Code Monkey home page Code Monkey logo

deeplink's Introduction

DeepLINK: Deep Learning INference using Knockoffs

DeepLINK is a variable selection algorithm that guarantees the false discovery rate (FDR) control in high-dimensional settings. It consists of two major parts: an autoencoder network for the knockoff variable construction and a multilayer perceptron network for feature selection with the FDR control.

Dependencies

DeepLINK requires Python 3 (>= 3.7.6) with the following packages:

  • numpy >= 1.18.5
  • keras >= 2.4.3
  • tensorflow >= 2.3.0

Installation

Clone the github repository and enter DeepLINK directory with

$ git clone https://github.com/zifanzhu/DeepLINK.git
$ cd DeepLINK

Usage

The inputs of DeepLINK are sample-by-feature data matrix and the corresponding response vector. Assume the dimension of the data matrix is n-by-p. Then the response should an n-by-1 vector. Also, they should be in '.npy' format and without row and column names. To convert your data into '.npy' format, you can simply load it to python by numpy.loadtxt, trim the row and column names, and then save it with numpy.save. You need to have 'numpy' installed to do so. Another required input is the output directory. The outputs of DeepLINK are two space delimited files with selected feature indices using knockoff and knockoff+ threshold respectively, with names selected_variable_ko and selected_variable_ko+. Notice that feature index is 0-based, so the first feature (first column of the data matrix) has index 0.

Options

-h, --help            show this help message and exit
-X DATA, --data=DATA  data matrix in '.npy' format (row sample, column
                      feature)
-y RESPONSE, --response=RESPONSE
                      response vector in '.npy' format
-o OUTPUT_DIR, --out=OUTPUT_DIR
                      output directory
-s                    use this flag if you do not want to center and scale
                      data (center/scale makes every feature column have
                      mean 0/sd 1)
-l L1, --l1=L1        l1 regularization coefficient used in the feature
                      selection MLP [default: 0.001]
-r LR, --lr=LR        learning rate used in the feature selection MLP
                      [default: 0.001]
-a ACT, --act=ACT     activation function used in the feature selection MLP
                      [default: elu]
-L LOSS, --loss=LOSS  loss function used in the feature selection MLP
                      [default: mean_squared_error]
-q Q, --fdr_level=Q   fdr level [default: 0.2]

A toy example

Run the following code and the outputs are in folder test/out:

$ python deeplink.py -X test/X.npy -y test/y.npy -o test/out

Replicate studies in the paper

Simulation studies

Codes used in the simulation studies are in folder Simulations/. An example python script, example.py, for the simulation setting with linear factor model and linear link function is provided. Simulation results of other settings can be obtained by running this script with changes of setting parameters: x_design, y_design, etc. Choices of factor model design x_design: linear, add_quad, logistic. Choices of link function design y_design: linear, nonlinear. Note that the l1 regularization factor (l1) and the learning rate (lr) in the mlp training needs to be tuned for optimal performance.

Real data analyses

Data matrices and codes used in the real data analyses are in folder Real_data_analyses/. Preprocessed data matrices are given as csv files under the corresponding data/ folder. For the microbiome data analysis, we used an independent dataset yu_CRC_common.csv for screening. For the other two scRNA-seq datasets, the screening was done using 50% of the dataset itself. The comparison folder contains the codes for a prediction comparison analysis between DeepLINK, IPAD and Random Forests.

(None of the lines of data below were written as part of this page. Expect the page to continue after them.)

Lemma scan_char i : 1 <= i < zlen s ->
  33 <= at_ s i <= 126 /\ at_ s i <> 92 /\ (at_ s i = 47 -> at_ s (i - 1) <> 47).
Proof.
  intros Hi. specialize (chars i Hi). unfold path_char_ok in chars.
  destruct (_ || _) eqn:H1; [done|]. lia.
Qed.

Lemma components_sound fuel : forall i,
  zlen s - i < Z.of_nat fuel -> 1 <= i < zlen s -> zlen s <= 64 -> at_ s (i - 1) = 47 ->
  components_ok fuel s (zlen s) i = true ->
  exists comps, comps <> [] /\ Forall component comps /\ drop (Z.to_nat (i - 1)) s = path_of comps.
Proof.
  induction fuel as [|f IH]; intros i Hf Hi H64 Hs; [lia|]. cbn [components_ok].
  destruct (Z.ltb_spec i (zlen s)); [|lia].
  destruct (next_slash_spec 64 s (zlen s) i) as (Hj & Hns & Hat); [lia..|].
  set (j := next_slash 64 s (zlen s) i) in *. destruct (_ || _) eqn:Hdot; [done|]. intros Hrec.
  assert (Hij : i < j).
  { destruct (decide (j = i)) as [E|]; [|lia]. destruct (scan_char i Hi) as (_ & _ & H2).
    rewrite E in Hat. specialize (Hat ltac:(lia)). by destruct (H2 Hat). }
  set (c := slice i (j - i) s).
  assert (Hlc : zlen c = j - i) by (apply zlen_slice; lia).
  assert (Hac : forall m, 0 <= m < j - i -> at_ c m = at_ s (i + m)) by (intros; apply at_slice; lia).
  assert (Hc : component c).
  { repeat split.
    - intros E. rewrite E in Hlc. change (zlen (@nil Z)) with 0 in Hlc. lia.
    - apply Forall_lookup_2. intros m x Hx. assert (Hm := lookup_lt_Some _ _ _ Hx).
      assert (E : x = at_ s (i + Z.of_nat m)).
      { rewrite <-Hac by (unfold zlen in Hlc; lia). unfold at_. by rewrite Nat2Z.id, Hx. }
      unfold zlen in Hlc. destruct (scan_char (i + Z.of_nat m)) as (B1 & B2 & _); [lia|].
      specialize (Hns (i + Z.of_nat m) ltac:(lia)). rewrite <-E in *. done.
    - intros E. rewrite E in Hlc, Hac. change (zlen [46]) with 1 in Hlc.
      specialize (Hac 0 ltac:(lia)). change (at_ [46] 0) with 46 in Hac. rewrite Z.add_0_r in Hac. lia.
    - intros E. rewrite E in Hlc, Hac. change (zlen [46; 46]) with 2 in Hlc.
      pose proof (Hac 0 ltac:(lia)) as H0. pose proof (Hac 1 ltac:(lia)) as H1.
      change (at_ [46; 46] 0) with 46 in H0. change (at_ [46; 46] 1) with 46 in H1.
      rewrite Z.add_0_r in H0. lia. }
  assert (Hd : drop (Z.to_nat (i - 1)) s = 47 :: c ++ drop (Z.to_nat j) s).
  { rewrite drop_at by lia. rewrite Hs. f_equal. replace (i - 1 + 1) with i by lia.
    apply drop_slice_app; lia. }
  destruct (decide (j = zlen s)) as [E|E].
  - exists [c]. split; [done|]. split; [by constructor|]. rewrite Hd, E.
    rewrite drop_ge by (unfold zlen; lia). done.
  - assert (Hj1 : j + 1 < zlen s).
    { destruct (decide (j + 1 = zlen s)) as [E2|]; [|lia]. exfalso. apply last_ok.
      replace (zlen s - 1) with j by lia. apply Hat. lia. }
    destruct (IH (j + 1)) as (cs & _ & Hcs & Ed); [lia|lia|lia|replace (j + 1 - 1) with j by lia; apply Hat; lia|done|].
    exists (c :: cs). split; [done|]. split; [by constructor|].
    replace (j + 1 - 1) with j in Ed by lia. rewrite Hd, Ed. done.
Qed.
End Scan.

Lemma components_ok_ext fuel p q n : forall i,
  n <= 64 -> (forall i, 0 <= i < n -> at_ p i = at_ q i) -> 0 <= i ->
  components_ok fuel p n i = components_ok fuel q n i.
Proof.
  induction fuel as [|f IH]; intros i Hn H Hi; cbn [components_ok]; [done|].
  destruct (Z.ltb_spec i n) as [Hlt|]; [|done].
  rewrite (next_slash_ext 64 p q) by (done || lia).
  destruct (next_slash_spec 64 q n i) as (Hj & _); [lia..|].
  set (j := next_slash 64 q n i) in *. rewrite (H i) by lia.
  destruct (Z.eqb_spec (j - i) 2); cbn [andb]; [rewrite (H (i + 1)) by lia|];
    rewrite ?orb_false_r; destruct (_ || _) || destruct (_ && _); try done; apply IH; auto; lia.
Qed.
(** A zero-padded string field, read back as a C string. *)
Lemma cstr_field s n name : Forall (fun c => c <> 0) name -> zlen name < n ->
  slice 0 n s = name ++ fill 0 (n - zlen name) -> cstr s = name.
Proof.
  intros Hnz Hn Hs. pose proof (zlen_nonneg name). apply cstr_unique; [done|..].
  - transitivity (slice 0 (zlen name) (slice 0 n s)); [by rewrite slice_slice by lia|].
    rewrite Hs. by apply slice_head.
  - replace (zlen name) with (0 + zlen name) at 1 by lia.
    rewrite <-(at_slice 0 n s (zlen name)), Hs, at_skip by lia. apply at_fill.
Qed.

(** ** Well-formed file tables *)

(** The used part of a file. *)
Definition content (f : SfTxnFile) : list Z := slice 0 (f_bytes f) (f_data f).

(** A stored file: a padded valid path, and data that is zero past its size. *)
Definition file_wf (f : SfTxnFile) : Prop :=
  path_ok (f_path f) = true /\
  f_path f = cstr (f_path f) ++ fill 0 (64 - strlen (f_path f)) /\
  0 <= f_bytes f <= SF_TXN_FILE_BYTES /\
  f_data f = content f ++ fill 0 (SF_TXN_FILE_BYTES - f_bytes f) /\
  zlen (content f) = f_bytes f.

Definition files_wf (k : nat) (fs : list SfTxnFile) : Prop :=
  length fs = SF_TXN_FILES /\ (k <= SF_TXN_FILES)%nat /\
  (forall i, (i < k)%nat -> file_wf (fs !!! i)) /\
  (forall i, (k <= i < SF_TXN_FILES)%nat -> fs !!! i = zero_file) /\
  (forall i j, (i < j < k)%nat -> cstr (f_path (fs !!! i)) <> cstr (f_path (fs !!! j))).

(** The 128-byte record of a file. *)
Definition record_bytes (f : SfTxnFile) : list Z :=
  f_path f ++ le_bytes 4 (f_bytes f) ++ fill 0 28 ++ sf_sha256 (content f).

Lemma path_ok_strlen p : path_ok p = true -> 0 < strlen p < 64.
Proof.
  intros H. unfold path_ok in H. rewrite strnlen_min in H. change (Z.of_nat 64) with 64 in H.
  destruct (_ || _) eqn:E; [done|]. lia.
Qed.

Lemma file_wf_lens f : file_wf f -> zlen (f_path f) = 64 /\ zlen (f_data f) = SF_TXN_FILE_BYTES.
Proof.
  intros (Hp & Ep & Hb & Ed & Hc). apply path_ok_strlen in Hp. rewrite Ep, Ed.
  rewrite !zlen_app, zlen_cstr, !zlen_fill by lia. lia.
Qed.

Lemma zlen_record f : file_wf f -> zlen (record_bytes f) = 128.
Proof.
  intros Hf. destruct (file_wf_lens f Hf) as [Hp _]. unfold record_bytes.
  rewrite !zlen_app, Hp, zlen_le_bytes, zlen_fill, zlen_sha256 by lia. done.
Qed.
(** [if ( *s == '-') { sign = -1; s++; } else if ( *s == '+') s++;] *)
Definition take_sign (m : mem) (s : Z) : bool * Z :=
  if m s =? 45 then (true, s + 1) else if m s =? 43 then (false, s + 1) else (false, s).

Definition decimal_loop (fuel : nat) (wrap : Z -> Z) (m : mem) (s : Z) : option (Z * Z) :=
  while fuel (fun '(s, n) => (48 <=? schar (m s)) && (schar (m s) <=? 57))
    (fun '(s, n) => (s + 1, wrap (n * 10 + (schar (m s) - 48)))) (s, 0).

Definition atoi (fuel : nat) (m : mem) (s : Z) : option Z :=
  s ← skip_blanks fuel m s;
  let '(neg, s) := take_sign m s in
  '(_, n) ← decimal_loop fuel s32 m s;
  Some (s32 ((if neg : bool then -1 else 1) * n)).

Definition atol (fuel : nat) (m : mem) (s : Z) : option Z :=
  s ← skip_blanks fuel m s;
  let '(neg, s) := take_sign m s in
  '(_, n) ← decimal_loop fuel s64 m s;
  Some (s64 ((if neg : bool then -1 else 1) * n)).

Definition skip_space (fuel : nat) (m : mem) (s : Z) : option Z :=
  while fuel (fun s => truthy (isspace (m s))) (fun s => s + 1) s.

(** The base and the start of the digits. *)
Definition take_base (m : mem) (s base : Z) : Z * Z :=
  let x := (m (s + 1) =? 120) || (m (s + 1) =? 88) in
  if base =? 0 then
    if m s =? 48 then if x then (16, s + 2) else (8, s) else (10, s)
  else if (base =? 16) && (m s =? 48) && x then (base, s + 2)
  else (base, s).

Definition digit_of (c : Z) : option Z :=
  if (48 <=? c) && (c <=? 57) then Some (c - 48)
  else if (97 <=? c) && (c <=? 122) then Some (c - 97 + 10)
  else if (65 <=? c) && (c <=? 90) then Some (c - 65 + 10)
  else None.

Fixpoint radix_loop (fuel : nat) (wrap : Z -> Z) (m : mem) (s base acc : Z) : option (Z * Z) :=
  if truthy (m s) then
    match digit_of (schar (m s)) with
    | None => Some (acc, s)
    | Some dig =>
        if base <=? dig then Some (acc, s)
        else match fuel with
             | O => None
             | S fuel => radix_loop fuel wrap m (s + 1) base (wrap (acc * base + dig))
             end
    end
  else Some (acc, s).

(** The value and [*endptr]. *)
Definition strtol (fuel : nat) (m : mem) (nptr base : Z) : option (Z * Z) :=
  s ← skip_space fuel m nptr;
  let '(neg, s) := take_sign m s in
  let '(base, s) := take_base m s base in
  '(acc, s) ← radix_loop fuel s64 m s base 0;
  Some (if neg : bool then s64 (- acc) else acc, s).

Definition strtoul (fuel : nat) (m : mem) (nptr base : Z) : option (Z * Z) :=
  s ← skip_space fuel m nptr;
  let '(neg, s) := take_sign m s in
  let '(base, s) := take_base m s base in
  '(acc, s) ← radix_loop fuel u64 m s base 0;
  Some (if neg : bool then u64 (- acc) else acc, s).

(** ** Random numbers and the environment *)

Definition rand (seed : Z) : Z * Z :=
  let seed := u64 (seed * 1103515245 + 12345) in
  (Z.land (Z.shiftr seed 16) 0x7fff, seed).

Definition srand (seed : Z) : Z := u32 seed.

Fixpoint getenv_from (fuel : nat) (m : mem) (ep name : Z) (len : nat) : option (option Z) :=
  let e := load64 m ep in
  if truthy e then
    if (strncmp m e name len =? 0) && (m (e + Z.of_nat len) =? 61) then Some (Some (e + Z.of_nat len + 1))
    else match fuel with O => None | S fuel => getenv_from fuel m (ep + 8) name len end
  else Some None.

Definition getenv (fuel : nat) (m : mem) (environ name : Z) : option (option Z) :=
  if environ =? 0 then Some None
  else len ← strlen fuel m name; getenv_from fuel m environ name (Z.to_nat len).

Definition setenv (name value overwrite : Z) : Z := -1.
Definition unsetenv (name : Z) : Z := -1.

(** ** Sorting and searching

    [compar] reads the two elements it is given pointers to. *)

Section Arrays.
Context (size : nat) (compar : mem -> Z -> Z -> Z).

Definition elem (base : Z) (i : nat) : Z := base + Z.of_nat i * Z.of_nat size.

Definition swap_down (m : mem) (arr tmp : Z) (j : nat) : mem :=
  let m := memcpy m tmp (elem arr (S j)) size in
  let m := memcpy m (elem arr (S j)) (elem arr j) size in
  memcpy m (elem arr j) tmp size.

Fixpoint insert_down (m : mem) (arr tmp : Z) (j : nat) : mem :=
  match j with
  | O => m
  | S j => if 0 <? compar m (elem arr j) (elem arr (S j)) then insert_down (swap_down m arr tmp j) arr tmp j else m
  end.

(** [tmp] is the result of [malloc(size)]. *)
Definition qsort (m : mem) (base : Z) (nmemb : nat) (tmp : option Z) : mem :=
  match tmp with
  | None => m
  | Some tmp => loop_from 1 (nmemb - 1) (fun i m => insert_down m base tmp i) m
  end.

(** Every turn shrinks [hi - lo]. *)
Fixpoint bsearch_loop (fuel : nat) (m : mem) (key arr : Z) (lo hi : nat) : option Z :=
  match fuel with
  | O => None
  | S fuel =>
      if (lo <? hi)%nat then
        let mid := (lo + (hi - lo) / 2)%nat in
        let cmp := compar m key (elem arr mid) in
        if cmp =? 0 then Some (elem arr mid)
        else if cmp <? 0 then bsearch_loop fuel m key arr lo mid
        else bsearch_loop fuel m key arr (S mid) hi
      else None
  end.

Definition bsearch (m : mem) (key base : Z) (nmemb : nat) : option Z :=
  bsearch_loop (S nmemb) m key base 0 nmemb.

End Arrays.

(** ** What the conversions compute *)

(** A byte that is a digit of the base. *)
Definition is_radix_digit (base c : Z) : bool :=
  (c <? 256) && match digit_of (schar c) with Some d => d <? base | None => false end.

Definition radix_step (base acc c : Z) : Z := acc * base + default 0 (digit_of (schar c)).
Definition radix_value (base : Z) (ds : list Z) : Z := fold_left (radix_step base) ds 0.

Lemma digit_of_nonneg c d : digit_of c = Some d -> 0 <= d.
Proof. unfold digit_of. bcase; intros [= <-]; lia. Qed.

Lemma radix_fold_ge base ds : 1 <= base -> forall acc, 0 <= acc -> acc <= fold_left (radix_step base) ds acc.
Proof.
  intros Hb. induction ds as [|c ds IH]; intros acc Ha; [done|]. cbn [fold_left].
  assert (acc <= radix_step base acc c).
  { unfold radix_step. destruct (digit_of (schar c)) eqn:E; cbn; [apply digit_of_nonneg in E|]; nia. }
  pose proof (IH (radix_step base acc c)). lia.
Qed.

(** The rest of the string does not continue the number. *)
Definition stops (base : Z) (rest : list Z) : Prop :=
  match rest with [] => True | c :: _ => c < 256 /\ is_radix_digit base c = false end.

Lemma radix_loop_spec m base rest ds : 2 <= base -> stops base rest -> Forall (fun c => is_radix_digit base c = true) ds ->
  forall fuel s acc, cstring m s (ds ++ rest) -> (length ds <= fuel)%nat ->
  0 <= acc -> fold_left (radix_step base) ds acc < 2 ^ 63 ->
  radix_loop fuel s64 m s base acc = Some (fold_left (radix_step base) ds acc, s + zlen ds).
Proof.
  intros Hb Hrest. induction 1 as [|c ds Hc _ IH]; intros fuel s acc Hs Hf Ha Hlt; cbn [app] in Hs; cbn [fold_left length] in *.
  - rewrite zlen_nil, Z.add_0_r. destruct rest as [|c rest]; cbn [cstring] in Hs.
    + destruct fuel; cbn [radix_loop]; by rewrite Hs.
    + destruct Hs as (Hc & Hn & _). cbn [stops] in Hrest. unfold is_radix_digit in Hrest. destruct Hrest as [Hby Hrest]. rewrite (proj2 (Z.ltb_lt _ _) Hby) in Hrest.
      destruct fuel; cbn [radix_loop]; rewrite Hc, (proj2 (truthy_true c) Hn);
        destruct (digit_of (schar c)); try done; by rewrite (proj2 (Z.leb_le _ _)) by (apply Z.ltb_ge; done).
  - destruct Hs as (Hv & Hn & Hs). destruct fuel as [|fuel]; [lia|]. cbn [radix_loop].
    rewrite Hv, (proj2 (truthy_true c) Hn). unfold is_radix_digit in Hc.
    apply andb_true_iff in Hc as [_ Hc]. destruct (digit_of (schar c)) as [d|] eqn:Ed; [|done]. apply Z.ltb_lt in Hc. rewrite (proj2 (Z.leb_gt _ _)) by done.
    assert (Hst : radix_step base acc c = acc * base + d) by (unfold radix_step; by rewrite Ed).
    rewrite Hst in *. pose proof (digit_of_nonneg _ _ Ed).
    pose proof (radix_fold_ge base ds ltac:(lia) (acc * base + d) ltac:(nia)).
    assert (Hw : s64 (acc * base + d) = acc * base + d) by (unfold s64; rewrite Z.mod_small by nia; lia).
    rewrite Hw, zlen_cons. rewrite (IH fuel (s + 1) (acc * base + d)); try done; [do 2 f_equal; lia|lia|nia].
Qed.

Lemma skip_space_spec m rest : (match rest with [] => True | c :: _ => isspace c = 0 end) -> forall ws fuel s,
  Forall (fun c => isspace c <> 0) ws -> cstring m s (ws ++ rest) -> (length ws <= fuel)%nat ->
  skip_space fuel m s = Some (s + zlen ws).
Proof.
  intros Hrest. unfold skip_space. induction ws as [|c ws IH]; intros fuel s Hws Hs Hf; cbn [app length] in *.
  - rewrite zlen_nil, Z.add_0_r. assert (E : truthy (isspace (m s)) = false).
    { apply truthy_false. destruct rest as [|c rest]; cbn [cstring] in Hs; [by rewrite Hs|]. destruct Hs as (-> & _). done. }
    destruct fuel; cbn [while]; by rewrite E.
  - inversion_clear Hws as [|? ? Hc Hws']. destruct Hs as (Hv & Hn & Hs). destruct fuel as [|fuel]; [lia|]. cbn [while].
    rewrite Hv, (proj2 (truthy_true _) Hc), (IH fuel (s + 1)); try done; [|lia]. rewrite zlen_cons. f_equal. lia.
Qed.

(** A digit is neither a blank nor a sign. *)
Lemma radix_digit_char base c : is_radix_digit base c = true -> isspace c = 0 /\ c <> 45 /\ c <> 43.
Proof.
  unfold is_radix_digit, digit_of, schar. intros H.
  assert (Hr : 48 <= c <= 57 \/ 65 <= c <= 90 \/ 97 <= c <= 122).
  { revert H. bcase; intros; (done || lia). }
  split; [|lia]. unfold isspace, _ctype. rewrite (u32_small c) by lia. rewrite (u8_small c) by lia.
  rewrite (proj2 (Z.ltb_lt _ _)) by lia.
  assert (Hall : forall i, (48 <= i <= 122)%nat -> Z.land (at_ _ctype_table (Z.of_nat i)) _S = 0).
  { intros i Hi. unfold at_. rewrite Nat2Z.id. do 123 (destruct i as [|i]; [reflexivity || lia|]). lia. }
  specialize (Hall (Z.to_nat c)). rewrite Z2Nat.id in Hall by lia. apply Hall. lia.
Qed.

(** An optional sign. *)
Inductive sign_text : list Z -> bool -> Prop :=
| sign_none : sign_text [] false
| sign_minus : sign_text [45] true
| sign_plus : sign_text [43] false.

Copyright and License Information

Copyright (C) 2021 University of Southern California

Authors: Zifan Zhu, Yingying Fan, Yinfei Kong, Jinchi Lv, Fengzhu Sun

This program is free software: you can redistribute it and/or modify it under the terms of the GNU General Public License as published by the Free Software Foundation, either version 3 of the License, or (at your option) any later version.

This program is distributed in the hope that it will be useful, but WITHOUT ANY WARRANTY; without even the implied warranty of MERCHANTABILITY or FITNESS FOR A PARTICULAR PURPOSE. See the GNU General Public License for more details.

You should have received a copy of the GNU General Public License along with this program. If not, see http://www.gnu.org/licenses/.

Commercial users should contact Dr. Fengzhu Sun ([email protected]) or Dr. Yingying Fan ([email protected]), copyright at University of Southern California.

deeplink's People

Contributors

zifanzhu avatar

Watchers

 avatar

Recommend Projects

  • React photo React

    A declarative, efficient, and flexible JavaScript library for building user interfaces.

  • Vue.js photo Vue.js

    ๐Ÿ–– Vue.js is a progressive, incrementally-adoptable JavaScript framework for building UI on the web.

  • Typescript photo Typescript

    TypeScript is a superset of JavaScript that compiles to clean JavaScript output.

  • TensorFlow photo TensorFlow

    An Open Source Machine Learning Framework for Everyone

  • Django photo Django

    The Web framework for perfectionists with deadlines.

  • D3 photo D3

    Bring data to life with SVG, Canvas and HTML. ๐Ÿ“Š๐Ÿ“ˆ๐ŸŽ‰

Recommend Topics

  • javascript

    JavaScript (JS) is a lightweight interpreted programming language with first-class functions.

  • web

    Some thing interesting about web. New door for the world.

  • server

    A server is a program made to process requests and deliver data to clients.

  • Machine learning

    Machine learning is a way of modeling and interpreting data that allows a piece of software to respond intelligently.

  • Game

    Some thing interesting about game, make everyone happy.

Recommend Org

  • Facebook photo Facebook

    We are working to build community through open source technology. NB: members must have two-factor auth.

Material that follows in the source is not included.